Exercise instructions -
Reproduce the opening lines of the records exactly, please, stopping after the line that contains "routine [_combine_images] over".

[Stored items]
(** * Mobile cover service: chroma-key compositing and the model catalogue

    A shallow embedding of [app.py] (class [MobileCoverApp]): the compositing
    routine [_combine_images] over 8-bit BGR arrays, the upload path
    ([upload_image], [_process_image]) over an explicit file system, and the
    catalogue handlers ([add_model], [update_model], [delete_model]) over the
    [MobileModel] table. *)

From Stdlib Require Import ZArith Lia Ascii.
From stdpp Require Import gmap strings list fin_maps.

Local Open Scope Z_scope.

(** ** Exceptions and the error monad

    The Python exceptions the modelled code can raise.  [cv2_error f] is
    [cv2.error] raised by a failed assertion inside the cv2 function [f];
    [OSError path] is the error of opening [path] (a directory, a missing
    parent directory, a file that is not there). *)
Inductive exn : Type :=
  | AttributeError
  | cv2_error (func : string)
  | IntegrityError
  | OSError (path : string).

Definition raises (A : Type) : Type := exn + A.

#[global] Instance raises_ret : MRet raises := λ A x, inr x.
#[global] Instance raises_bind : MBind raises := λ A B f m,
  match m with
  | inl e => inl e
  | inr x => f x
  end.

(** ** Arrays

    A numpy [uint8] array of shape [(h, w, 3)] is a list of [h] rows of [w]
    pixels; a channel is an integer, 8-bit when it lies in [0, 255].  A mask
    is an array of shape [(h, w)]. *)
Definition Vec3b : Type := Z * Z * Z.
Abbreviation Mat3 := (list (list Vec3b)).
Abbreviation Mat1 := (list (list Z)).
(** Whatever the operands, a sum under a product is printed bare. *)
Lemma exprToSql_mul_of_add (a b c : ToSql.Expression) :
  ToSql.exprToSql (ToSql.binary "*" (ToSql.binary "+" a b) c)
  = (ToSql.exprToSql a +:+ " + " +:+ ToSql.exprToSql b) +:+ " * "
    +:+ ToSql.exprToSql c.
Proof. reflexivity. Qed.

Section Parentheses.

Lemma includes_char_append (c : Ascii.ascii) (a b : string) :
  Js.includes (String c "") (a +:+ b)
  = Js.includes (String c "") a || Js.includes (String c "") b.
Proof.
  induction a as [| x a IH].
  - destruct b; reflexivity.
  - change (String x a +:+ b) with (String x (a +:+ b)).
    cbn [Js.includes Js.startsWith]. rewrite IH.
    destruct (Ascii.eqb c x); [reflexivity |]. cbn [orb]. reflexivity.
Qed.

Lemma includes_char_join (c sep : Ascii.ascii) (l : list string) :
  Js.includes (String c "") (String sep "") = false →
  forallb (λ p, negb (Js.includes (String c "") p)) l = true →
  Js.includes (String c "") (Js.join (String sep "") l) = false.
Proof.
  intros Hsep. induction l as [| p l IH]; [reflexivity |].
  cbn [forallb]. intros [Hp Hl]%andb_true_iff. apply negb_true_iff in Hp.
  destruct l as [| q l]; [exact Hp |].
  change (Js.join (String sep "") (p :: q :: l))
    with (p +:+ String sep "" +:+ Js.join (String sep "") (q :: l)).
  rewrite !includes_char_append, Hp, Hsep, (IH Hl). reflexivity.
Qed.
(** [sorted] forgets the order of its argument. *)
Lemma sorted_perm (l1 l2 : list string) : l1 ≡ₚ l2 → sorted l1 = sorted l2.
Proof.
  intros Hp. apply (StronglySorted_unique str_le); auto using sorted_StronglySorted.
  by rewrite !sorted_Permutation.
Qed.

Lemma sorted_nil_inv (l : list string) : sorted l = [] → l = [].
Proof.
  intros Hs. apply Permutation_nil_r. rewrite <- Hs. symmetry. apply sorted_Permutation.
Qed.

(** A list that is already in order is left as it is. *)
Lemma sorted_id (l : list string) : StronglySorted str_le l → sorted l = l.
Proof.
  intros Hl. apply (StronglySorted_unique str_le); auto using sorted_StronglySorted.
  apply sorted_Permutation.
Qed.

(** ** Arrays *)

Section ArrayFacts.
Context `{PX : Pixel}.

Lemma cell_Some {A} (a : list (list A)) r c v :
  cell a r c = Some v ↔ ∃ row, a !! r = Some row ∧ row !! c = Some v.
Proof.
  unfold cell. destruct (a !! r) as [row|]; simpl;
    [|split; [done|by intros (? & ? & ?)]].
  split; [eauto|]. intros (row' & Hrow & Hv). by injection Hrow as ->.
Qed.

Lemma cell_map {A B} (f : A → B) (a : list (list A)) r c :
  cell (map (map f) a) r c = f <$> cell a r c.
Proof.
  unfold cell. change (map (map f) a) with (fmap (M:=list) (fmap (M:=list) f) a).
  rewrite list_lookup_fmap. destruct (a !! r) as [row|]; simpl; [|done].
  apply (list_lookup_fmap f).
Qed.

Lemma cell_rect {A} h w (a : list (list A)) r c :
  rect h w a → is_Some (cell a r c) ↔ r < h ∧ c < w.
Proof.
  intros [<- Hw]. unfold cell. split.
  - intros [v Hv]. destruct (a !! r) as [row|] eqn:Hr; [|done]. simpl in Hv.
    split; [by eapply lookup_lt_Some|].
    rewrite Forall_lookup in Hw. rewrite <- (Hw _ _ Hr). by eapply lookup_lt_Some.
  - intros [Hr Hc]. destruct (lookup_lt_is_Some_2 a r) as [row Hrow]; [lia|].
    rewrite Hrow. simpl. apply lookup_lt_is_Some_2.
    rewrite Forall_lookup in Hw. rewrite (Hw _ _ Hrow). done.
Qed.

Lemma elem_of_concat {A} (x : A) (ls : list (list A)) :
  x ∈ concat ls ↔ ∃ l, l ∈ ls ∧ x ∈ l.
Proof.
  induction ls as [|l ls IH]; simpl.
  - split; [by intros ?%elem_of_nil|]. by intros (? & ?%elem_of_nil & _).
  - rewrite elem_of_app, IH. split.
    + intros [?|(l' & ? & ?)]; [exists l|exists l']; split; auto; by constructor.
    + intros (l' & [->|?]%elem_of_cons & ?); eauto.
Qed.

Lemma elem_of_np_where (mask : list (list bool)) r c :
  (r, c) ∈ np_where mask ↔ cell mask r c = Some true.
Proof.
  unfold np_where. rewrite elem_of_concat, cell_Some. split.
  - intros (l & Hl & Hin). apply elem_of_lookup_imap in Hl as (r' & row & -> & Hrow).
    apply list_elem_of_omap in Hin as (o & Ho & Hid).
    apply elem_of_lookup_imap in Ho as (c' & b & -> & Hb).
    destruct b; simplify_eq/=. eauto.
  - intros (row & Hrow & Hb). eexists. split.
    + apply elem_of_lookup_imap. eauto.
    + apply list_elem_of_omap. exists (Some (r, c)). split; [|done].
      apply elem_of_lookup_imap. exists c, true. eauto.
Qed.

Lemma np_take_Ok {A} (a : list (list A)) locs vals :
  np_take a locs = Ok vals ↔ Forall2 (λ loc v, cell a loc.1 loc.2 = Some v) locs vals.
Proof.
  unfold np_take. revert vals. induction locs as [|[r c] locs IH]; intros vals; simpl.
  - split; [intros [= <-]; constructor|by intros ->%Forall2_nil_inv_l].
  - destruct (cell a r c) as [v|] eqn:Hv; simpl.
    + unfold mbind, result_bind at 1; simpl.
      destruct (mapM _ locs) as [vs|e] eqn:Hvs; simpl.
      * split.
        -- intros [= <-]. constructor; [done|]. by apply IH.
        -- intros (v' & vs' & Hv' & Hvs' & ->)%Forall2_cons_inv_l. simpl in Hv'.
           apply IH in Hvs'. by simplify_eq.
      * split; [done|].
        intros (v' & vs' & Hv' & Hvs' & ->)%Forall2_cons_inv_l.
        apply IH in Hvs'. done.
    + split; [done|].
      intros (v' & vs' & Hv' & _ & ->)%Forall2_cons_inv_l. simpl in Hv'. congruence.
Qed.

Exercise response -
(** * Mobile cover service: chroma-key compositing and the model catalogue

    A shallow embedding of [app.py] (class [MobileCoverApp]): the compositing
    routine [_combine_images] over 8-bit BGR arrays, the upload path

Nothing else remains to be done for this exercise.